Are You Ready for Some Football?


Of course, by football, I’m referring to European football. Now it doesn’t take me much to get revved up for the World Cup. Unlike the Olympics, which also come around every four year (well two alternating summer and winter), there is no overload, because it’s only one sport to focus on. And this years Cup will be extra exciting this year because this will be the first time I’ll be participating in a fantasy World Cup run by . Unfortunately it strays away from the tried and tested fantasy behemoth, March Madness brackets because you can change your pick to win the game up to the start of the game (Germany time of course). Since the bracket are set ( Winner of bracket A plays the 2nd place team in bracket B and so on) they should have set it up much like March Madness where you had to choose the top two teams for each bracket, giving a point for each one right, then two points for picking the right quarterfinals and so on.

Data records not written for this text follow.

(* ===== verification/Interrupt.v ===== *)
(** * int/interrupt.c: the interrupt table, dispatch and the entry stubs

    The machine is a pair of the tables of interrupt.c and a [world] that the
    registered routines act on; [run] says what each routine does.  The
    addresses of the assembly stubs come from the linker and are parameters. *)

From S2P Require Import Prelude.

Module Interrupt.

(** ** Data *)

(** int/interrupt.h *)
Record IDTEntry := Gate {
  isr_low : Z;
  segment : Z;
  ist : Z;
  attributes : Z;
  isr_mid : Z;
  isr_high : Z;
}.

(** The functions whose addresses are stored in the tables. *)
Inductive routine := timer_routine | keyboard_routine | syscall_routine | page_fault_handler.

#[global] Instance routine_eq_dec : EqDecision routine.
Proof. solve_decision. Defined.

(** The registers the handlers look at. *)
Record InterruptData := IData {
  rax : Z;
  rdi : Z;
  rsi : Z;
  rdx : Z;
  interrupt_num : Z;
  error_code : Z;
}.

Record machine (W : Type) := Machine {
  idt : list IDTEntry;
  idt_ptr : option (Z * Z);
  irq_routines : list (option routine);
  exception_handlers : list (option routine);
  outs : list (Z * Z);
  halted : bool;
  world : W;
}.
Arguments Machine {W} _ _ _ _ _ _ _.
Arguments idt {W} _.
Arguments idt_ptr {W} _.
Arguments irq_routines {W} _.
Arguments exception_handlers {W} _.
Arguments outs {W} _.
Arguments halted {W} _.
Arguments world {W} _.

(** util/const.h *)
Definition PICM_COMMAND : Z := 0x20.
Definition PICS_COMMAND : Z := 0xA0.
Definition PIC_EOI : Z := 0x20.
Definition INT_TIMER : Z := 0.
Definition INT_KEYBOARD : Z := 1.
Definition INT_SYSCALL : Z := 96.
Definition EXCEPT_PAGE_FAULT : Z := 14.

Definition EXCEPTIONS : list string :=
  ["Division Error"; "Debug"; "Non-maskable Interrupt"; "Breakpoint"; "Overflow";
   "Bound Range Exceeded"; "Invalid Opcode"; "Device Not Available"; "Double Fault";
   "Coprocessor Segment Overrun"; "Invalid TSS"; "Segment Not Present"; "Stack-Segment Fault";
   "General Protection Fault"; "Page Fault"; "Reserved"; "x87 Floating-Point Exception";
   "Alignment Check"; "Machine Check"; "SIMD Floating-Point Exception";
   "Virtualization Exception"; "Control Protection Exception"; "Reserved"; "Reserved";
   "Reserved"; "Reserved"; "Reserved"; "Reserved"; "Hyprevisor Injection Exception";
   "VMM Communication Exception"; "Security Exception"; "Reserved"].

(** ** Operations *)

Section interrupt.
Context {W : Type} (run : routine -> InterruptData -> M W unit).
(** [&exception0] ..., [&irq0] ... and [&idt] *)
Context (exception_stub irq_stub : Z -> Z) (idt_addr : Z).
Notation I := (M (machine W)).

Definition set_idt (f : list IDTEntry -> list IDTEntry) (s : machine W) : machine W :=
  Machine (f (idt s)) (idt_ptr s) (irq_routines s) (exception_handlers s) (outs s) (halted s) (world s).
Definition set_idt_ptr (p : Z * Z) (s : machine W) : machine W :=
  Machine (idt s) (Some p) (irq_routines s) (exception_handlers s) (outs s) (halted s) (world s).
Definition set_irq_routines (f : list (option routine) -> list (option routine)) (s : machine W) : machine W :=
  Machine (idt s) (idt_ptr s) (f (irq_routines s)) (exception_handlers s) (outs s) (halted s) (world s).
Definition add_out (p : Z * Z) (s : machine W) : machine W :=
  Machine (idt s) (idt_ptr s) (irq_routines s) (exception_handlers s) (outs s ++ [p]) (halted s) (world s).
Definition set_world (w : W) (s : machine W) : machine W :=
  Machine (idt s) (idt_ptr s) (irq_routines s) (exception_handlers s) (outs s) (halted s) w.

Definition set_halted (s : machine W) : machine W :=
  Machine (idt s) (idt_ptr s) (irq_routines s) (exception_handlers s) (outs s) true (world s).

(** io/io.c *)
Definition outb (port data : Z) : I unit := modify (add_out (u16 port, u8 data)).

(** A call through a table: the routine runs on the world. *)
Definition call_routine (r : routine) (d : InterruptData) : I unit := fun s =>
  match run r d (world s) with
  | Ok _ w => Ok tt (set_world w s)
  | Panic msg => Panic msg
  | Fault => Fault
  | OutOfFuel => OutOfFuel
  end.

Definition routine_at (i : Z) : I (option routine) := fun s =>
  match irq_routines s !! Z.to_nat i with Some r => Ok r s | None => Fault end.
Definition set_routine_at (i : Z) (r : routine) : I unit := fun s =>
  match irq_routines s !! Z.to_nat i with
  | Some _ => Ok tt (set_irq_routines (insert (Z.to_nat i) (Some r)) s)
  | None => Fault
  end.

Definition irq_set_routine (irq_number : Z) (r : routine) : I unit := set_routine_at irq_number r.

(** The handler goes to [irq_routines], as in the source. *)
Definition exception_set_handler (exception : Z) (handler : routine) : I unit := set_routine_at exception handler.

Definition idt_set_entry (index isr flags : Z) : I unit :=
  modify (set_idt (insert (Z.to_nat index)
    (Gate (u16 (Z.land isr 0xFFFF)) 0x08 0 (u8 flags)
       (u16 (Z.land (Z.shiftr isr 16) 0xFFFF)) (u32 (Z.land (Z.shiftr isr 32) 0xFFFFFFFF))))).

(** The function does not return: the processor is halted with interrupts off. *)
Definition handle_exception (data : InterruptData) : I unit :=
  match EXCEPTIONS !! Z.to_nat (interrupt_num data) with
  | None => fault
  | Some _ =>
    handler ← routine_at (interrupt_num data);
    (match handler with Some r => call_routine r data | None => mret tt end);;
    modify set_halted
  end.

Definition pic_acknowledge (irq : Z) : I unit :=
  (if 8 <=? irq then outb PICS_COMMAND PIC_EOI else mret tt);;
  outb PICM_COMMAND PIC_EOI.

Definition handle_interrupt (data : InterruptData) : I unit :=
  let irq_number := u32 (interrupt_num data - 32) in
  r ← routine_at irq_number;
  (match r with Some f => call_routine f data | None => mret tt end);;
  pic_acknowledge (u8 irq_number).

Fixpoint set_gates (n : nat) (index : Z) (stub : Z -> Z) (k : Z) (flags : Z) : I unit :=
  match n with
  | O => mret tt
  | S n' => idt_set_entry index (stub k) flags;; set_gates n' (index + 1) stub (k + 1) flags
  end.

Definition interrupt_init : I unit :=
  for_loop 256 0 (fun i => idt_set_entry i 0 0);;
  set_gates 32 0 exception_stub 0 0x8E;;
  set_gates 16 32 irq_stub 0 0x8E;;
  idt_set_entry 128 (irq_stub 96) 0xEF;;
  irq_set_routine INT_TIMER timer_routine;;
  irq_set_routine INT_KEYBOARD keyboard_routine;;
  irq_set_routine INT_SYSCALL syscall_routine;;
  outb 0xA1 0xFF;;
  outb 0x21 0xFC;;
  exception_set_handler EXCEPT_PAGE_FAULT page_fault_handler;;
  modify (set_idt_ptr (u16 (256 * 16 - 1), idt_addr)).

(** ** The processor's side: the table after [lidt] and the stubs of interrupts.s *)

Definition gate_address (g : IDTEntry) : Z := isr_low g + 2 ^ 16 * isr_mid g + 2 ^ 32 * isr_high g.
Definition gate_present (g : IDTEntry) : bool := Z.testbit (attributes g) 7.
Definition gate_dpl (g : IDTEntry) : Z := Z.land (Z.shiftr (attributes g) 5) 3.

End interrupt.

(** The tables as they are in the kernel image: all zero. *)
Definition boot_machine {W} (w : W) : machine W :=
  Machine (replicate 256 (Gate 0 0 0 0 0 0)) None (replicate 224 None) (replicate 32 None) [] false w.

End Interrupt.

Maybe I should copyright this idea for an office pool in 2010 (um, I mean I already copyrighted it, so don’t try stealing my idea). But using that idea, here are my pick for who will compete in the round of 16 and so on:

Sweet 16
Germany vs. England (1A vs. 2B)
Argentina vs. Angola (1C vs. 2D)
Sweden vs. Costa Rica (1B vs. 2A)
Portugal vs. Netherlands (1D vs. 2C)
Czech Republic vs. Croatia (1E vs. 2F)
France vs. Ukraine (1G vs. 2H)
Brazil vs. United States (1F vs. 2E)
Spain vs. Switzerland (1H vs. 2G)

Quarterfinals
Germany vs. Argentina
Sweden vs. Netherlands
Czech Republic vs. Ukraine
Brazil vs. Spain

Semifinals
Germany vs. Sweden
Czech Republic vs. Brazil

Finals
Brazil over Germany (3-1)


Then back stateside, the biggest story is of Jason Grimley whose house recently got raided because of Human Growth Hormones. And of course everyone’s favorite oversized dome is prominently featured in the story. According to Grimsley’s attorney, the reason why his house was raided was because he refused to wear a wire in hopes to dig up dirt on Big Head Barry. And some of the Monsters also appear as Grimsley has been teammates of both Rafael Palmeiro and Sammy Sosa. And to add intrigue to him naming names (which you know will come out within a week) Grimsley became a Yankee around the time they were winning a bunch of World Titles as well as my hometown Indians when the had the massive offensive explosion in the mid-nineties well he also made a name for himself by crawling through the air ducts in Chicago to steal Joey Bell’s corked bat.

And here’s a lesson to all those people out there who watch too much Sopranos, if the Feds com knocking out your door asking you to do something, unless you have a mob boss backing you up, do it.

1 comment:

  1. Hey there Scooter!! Welcome to my blog, make yourself at home and hope it works out great!!